## [TASK]
Copy the entries exactly, through the "let '(acquired, holder) := answer in" line.

(Collected data entries)
+--
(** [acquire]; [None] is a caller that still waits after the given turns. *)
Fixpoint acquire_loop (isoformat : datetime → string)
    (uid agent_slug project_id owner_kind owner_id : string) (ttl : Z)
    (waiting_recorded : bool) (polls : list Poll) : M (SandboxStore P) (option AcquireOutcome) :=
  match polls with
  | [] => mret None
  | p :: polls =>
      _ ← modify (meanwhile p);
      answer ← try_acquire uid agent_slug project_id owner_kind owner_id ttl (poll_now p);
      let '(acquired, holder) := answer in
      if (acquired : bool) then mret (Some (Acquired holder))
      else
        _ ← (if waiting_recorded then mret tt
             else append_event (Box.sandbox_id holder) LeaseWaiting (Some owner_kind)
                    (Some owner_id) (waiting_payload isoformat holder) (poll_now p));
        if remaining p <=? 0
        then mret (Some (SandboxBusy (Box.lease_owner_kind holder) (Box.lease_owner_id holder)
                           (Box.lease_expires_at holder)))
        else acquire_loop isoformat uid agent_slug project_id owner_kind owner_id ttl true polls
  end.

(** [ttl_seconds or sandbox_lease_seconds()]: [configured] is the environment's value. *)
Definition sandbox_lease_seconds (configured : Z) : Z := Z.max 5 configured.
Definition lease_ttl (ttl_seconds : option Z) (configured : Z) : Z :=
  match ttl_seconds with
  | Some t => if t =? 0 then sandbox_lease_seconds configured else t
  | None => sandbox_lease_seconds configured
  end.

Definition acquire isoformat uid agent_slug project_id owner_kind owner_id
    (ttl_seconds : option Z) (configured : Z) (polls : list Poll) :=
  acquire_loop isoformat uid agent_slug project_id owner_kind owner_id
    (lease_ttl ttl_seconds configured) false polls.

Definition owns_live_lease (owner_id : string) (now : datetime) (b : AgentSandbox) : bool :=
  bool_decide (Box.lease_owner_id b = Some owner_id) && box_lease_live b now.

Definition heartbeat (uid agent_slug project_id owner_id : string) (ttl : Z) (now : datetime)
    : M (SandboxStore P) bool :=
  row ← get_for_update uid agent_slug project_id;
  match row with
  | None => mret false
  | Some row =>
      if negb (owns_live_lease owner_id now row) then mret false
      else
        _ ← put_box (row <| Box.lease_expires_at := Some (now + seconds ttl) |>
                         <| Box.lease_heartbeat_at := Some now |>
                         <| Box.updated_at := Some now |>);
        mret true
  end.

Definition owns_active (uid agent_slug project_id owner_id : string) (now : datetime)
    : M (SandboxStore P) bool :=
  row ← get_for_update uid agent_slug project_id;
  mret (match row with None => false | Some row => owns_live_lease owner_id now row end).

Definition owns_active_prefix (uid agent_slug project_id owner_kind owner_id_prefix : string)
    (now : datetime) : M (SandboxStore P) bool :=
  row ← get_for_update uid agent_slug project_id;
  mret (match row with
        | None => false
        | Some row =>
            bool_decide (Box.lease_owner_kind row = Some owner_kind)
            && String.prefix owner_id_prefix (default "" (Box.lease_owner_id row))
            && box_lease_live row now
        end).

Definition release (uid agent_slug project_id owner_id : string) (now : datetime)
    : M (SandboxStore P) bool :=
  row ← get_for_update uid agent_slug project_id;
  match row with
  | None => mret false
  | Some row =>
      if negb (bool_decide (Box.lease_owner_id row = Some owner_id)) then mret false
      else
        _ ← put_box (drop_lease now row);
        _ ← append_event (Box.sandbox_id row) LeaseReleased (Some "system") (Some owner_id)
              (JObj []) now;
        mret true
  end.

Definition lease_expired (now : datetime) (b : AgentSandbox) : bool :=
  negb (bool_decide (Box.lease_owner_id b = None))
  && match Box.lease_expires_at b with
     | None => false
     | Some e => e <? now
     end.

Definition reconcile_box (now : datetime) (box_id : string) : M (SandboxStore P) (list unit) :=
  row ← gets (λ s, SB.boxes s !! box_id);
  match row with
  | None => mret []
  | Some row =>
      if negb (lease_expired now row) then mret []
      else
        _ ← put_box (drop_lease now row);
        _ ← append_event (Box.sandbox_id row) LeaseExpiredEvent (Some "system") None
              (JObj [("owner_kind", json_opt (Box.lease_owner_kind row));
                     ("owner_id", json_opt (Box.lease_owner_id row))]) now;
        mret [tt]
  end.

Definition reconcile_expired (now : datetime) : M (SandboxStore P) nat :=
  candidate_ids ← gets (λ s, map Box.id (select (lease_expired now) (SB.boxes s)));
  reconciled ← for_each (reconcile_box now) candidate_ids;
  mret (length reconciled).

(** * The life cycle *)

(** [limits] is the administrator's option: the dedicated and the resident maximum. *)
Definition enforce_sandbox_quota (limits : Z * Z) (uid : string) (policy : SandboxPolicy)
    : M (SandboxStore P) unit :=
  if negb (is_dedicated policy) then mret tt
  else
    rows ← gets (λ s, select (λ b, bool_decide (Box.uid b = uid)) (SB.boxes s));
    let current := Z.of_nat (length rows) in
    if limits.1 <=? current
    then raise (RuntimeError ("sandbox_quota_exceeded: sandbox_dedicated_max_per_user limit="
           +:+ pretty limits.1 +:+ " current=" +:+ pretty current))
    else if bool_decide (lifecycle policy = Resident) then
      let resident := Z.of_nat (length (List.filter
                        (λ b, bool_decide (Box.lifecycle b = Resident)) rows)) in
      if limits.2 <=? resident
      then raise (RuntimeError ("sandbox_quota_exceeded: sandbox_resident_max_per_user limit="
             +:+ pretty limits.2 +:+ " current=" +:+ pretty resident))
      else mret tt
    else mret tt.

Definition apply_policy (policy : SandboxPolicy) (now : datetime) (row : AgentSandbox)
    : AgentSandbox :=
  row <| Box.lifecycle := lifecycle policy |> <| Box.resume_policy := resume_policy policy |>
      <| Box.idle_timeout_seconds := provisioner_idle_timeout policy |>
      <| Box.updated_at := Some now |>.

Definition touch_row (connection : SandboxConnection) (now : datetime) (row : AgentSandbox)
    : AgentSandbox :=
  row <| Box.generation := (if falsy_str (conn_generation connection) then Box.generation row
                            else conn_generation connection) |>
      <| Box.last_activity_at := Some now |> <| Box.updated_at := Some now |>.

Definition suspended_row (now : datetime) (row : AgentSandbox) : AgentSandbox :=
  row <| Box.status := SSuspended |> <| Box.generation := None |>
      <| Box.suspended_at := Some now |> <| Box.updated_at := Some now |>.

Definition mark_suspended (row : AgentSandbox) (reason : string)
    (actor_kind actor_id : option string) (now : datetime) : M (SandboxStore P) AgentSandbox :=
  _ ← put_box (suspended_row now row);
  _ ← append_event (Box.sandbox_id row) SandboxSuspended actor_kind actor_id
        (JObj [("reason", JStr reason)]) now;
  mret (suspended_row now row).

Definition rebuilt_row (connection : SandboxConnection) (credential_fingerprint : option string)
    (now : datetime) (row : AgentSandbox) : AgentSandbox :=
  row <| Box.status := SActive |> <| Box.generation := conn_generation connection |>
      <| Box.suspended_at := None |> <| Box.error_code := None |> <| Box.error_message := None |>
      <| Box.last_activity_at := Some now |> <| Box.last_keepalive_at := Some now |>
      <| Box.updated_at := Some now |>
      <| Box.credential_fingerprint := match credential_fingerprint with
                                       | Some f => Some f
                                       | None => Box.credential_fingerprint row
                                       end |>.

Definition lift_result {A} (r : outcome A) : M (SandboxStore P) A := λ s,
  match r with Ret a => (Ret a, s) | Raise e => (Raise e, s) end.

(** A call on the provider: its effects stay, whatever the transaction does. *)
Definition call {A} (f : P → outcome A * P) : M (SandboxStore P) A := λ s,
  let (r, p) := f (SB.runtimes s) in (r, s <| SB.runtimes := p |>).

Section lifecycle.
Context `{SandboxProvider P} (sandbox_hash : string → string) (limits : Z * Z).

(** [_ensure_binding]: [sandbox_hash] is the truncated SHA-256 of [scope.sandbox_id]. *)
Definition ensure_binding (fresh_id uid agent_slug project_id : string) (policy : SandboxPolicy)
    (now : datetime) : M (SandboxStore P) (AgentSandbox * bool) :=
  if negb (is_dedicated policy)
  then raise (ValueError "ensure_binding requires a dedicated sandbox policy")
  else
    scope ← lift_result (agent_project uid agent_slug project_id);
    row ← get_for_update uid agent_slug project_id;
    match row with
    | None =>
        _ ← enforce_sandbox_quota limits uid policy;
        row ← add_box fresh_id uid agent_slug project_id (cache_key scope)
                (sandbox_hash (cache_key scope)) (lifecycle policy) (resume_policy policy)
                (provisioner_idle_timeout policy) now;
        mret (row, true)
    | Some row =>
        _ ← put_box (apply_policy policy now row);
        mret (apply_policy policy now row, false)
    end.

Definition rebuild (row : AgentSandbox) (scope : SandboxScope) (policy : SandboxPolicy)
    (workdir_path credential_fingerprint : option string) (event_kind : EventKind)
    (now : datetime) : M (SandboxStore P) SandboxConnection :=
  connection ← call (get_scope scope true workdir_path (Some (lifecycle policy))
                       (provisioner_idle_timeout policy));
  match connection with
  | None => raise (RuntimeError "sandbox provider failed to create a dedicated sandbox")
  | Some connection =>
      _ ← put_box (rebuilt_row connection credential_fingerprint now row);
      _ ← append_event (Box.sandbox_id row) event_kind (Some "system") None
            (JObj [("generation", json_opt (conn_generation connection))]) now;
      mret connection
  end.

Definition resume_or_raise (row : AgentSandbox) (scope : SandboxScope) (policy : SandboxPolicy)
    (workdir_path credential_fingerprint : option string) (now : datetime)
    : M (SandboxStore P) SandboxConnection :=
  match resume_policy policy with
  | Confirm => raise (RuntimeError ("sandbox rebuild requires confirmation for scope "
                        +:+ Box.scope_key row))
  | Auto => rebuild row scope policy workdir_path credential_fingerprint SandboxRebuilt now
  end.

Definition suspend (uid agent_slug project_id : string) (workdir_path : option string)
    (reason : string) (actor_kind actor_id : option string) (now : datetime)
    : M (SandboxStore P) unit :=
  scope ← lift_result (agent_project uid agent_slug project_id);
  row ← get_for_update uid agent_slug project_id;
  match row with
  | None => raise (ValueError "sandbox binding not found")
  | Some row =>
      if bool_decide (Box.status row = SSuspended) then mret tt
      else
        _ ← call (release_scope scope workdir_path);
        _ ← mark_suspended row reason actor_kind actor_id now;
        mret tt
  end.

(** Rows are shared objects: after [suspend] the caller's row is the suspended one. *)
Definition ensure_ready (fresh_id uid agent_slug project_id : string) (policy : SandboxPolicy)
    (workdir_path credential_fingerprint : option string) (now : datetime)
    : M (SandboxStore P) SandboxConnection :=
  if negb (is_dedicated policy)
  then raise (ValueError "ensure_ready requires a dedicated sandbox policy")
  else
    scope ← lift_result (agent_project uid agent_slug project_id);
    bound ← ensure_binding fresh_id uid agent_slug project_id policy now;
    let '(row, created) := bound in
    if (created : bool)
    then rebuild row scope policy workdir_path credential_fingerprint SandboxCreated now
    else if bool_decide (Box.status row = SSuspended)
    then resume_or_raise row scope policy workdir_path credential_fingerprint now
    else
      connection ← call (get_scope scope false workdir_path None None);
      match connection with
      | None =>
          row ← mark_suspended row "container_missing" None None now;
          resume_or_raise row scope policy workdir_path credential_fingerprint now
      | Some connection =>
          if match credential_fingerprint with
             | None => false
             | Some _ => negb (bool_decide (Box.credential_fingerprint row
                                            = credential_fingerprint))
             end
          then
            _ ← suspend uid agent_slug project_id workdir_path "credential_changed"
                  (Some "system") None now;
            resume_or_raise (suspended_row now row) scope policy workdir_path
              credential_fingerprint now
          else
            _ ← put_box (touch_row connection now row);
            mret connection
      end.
+--
## [WRITTEN ANSWER]
(** [acquire]; [None] is a caller that still waits after the given turns. *)
Fixpoint acquire_loop (isoformat : datetime → string)
    (uid agent_slug project_id owner_kind owner_id : string) (ttl : Z)
    (waiting_recorded : bool) (polls : list Poll) : M (SandboxStore P) (option AcquireOutcome) :=
  match polls with
  | [] => mret None
  | p :: polls =>
      _ ← modify (meanwhile p);
      answer ← try_acquire uid agent_slug project_id owner_kind owner_id ttl (poll_now p);
      let '(acquired, holder) := answer in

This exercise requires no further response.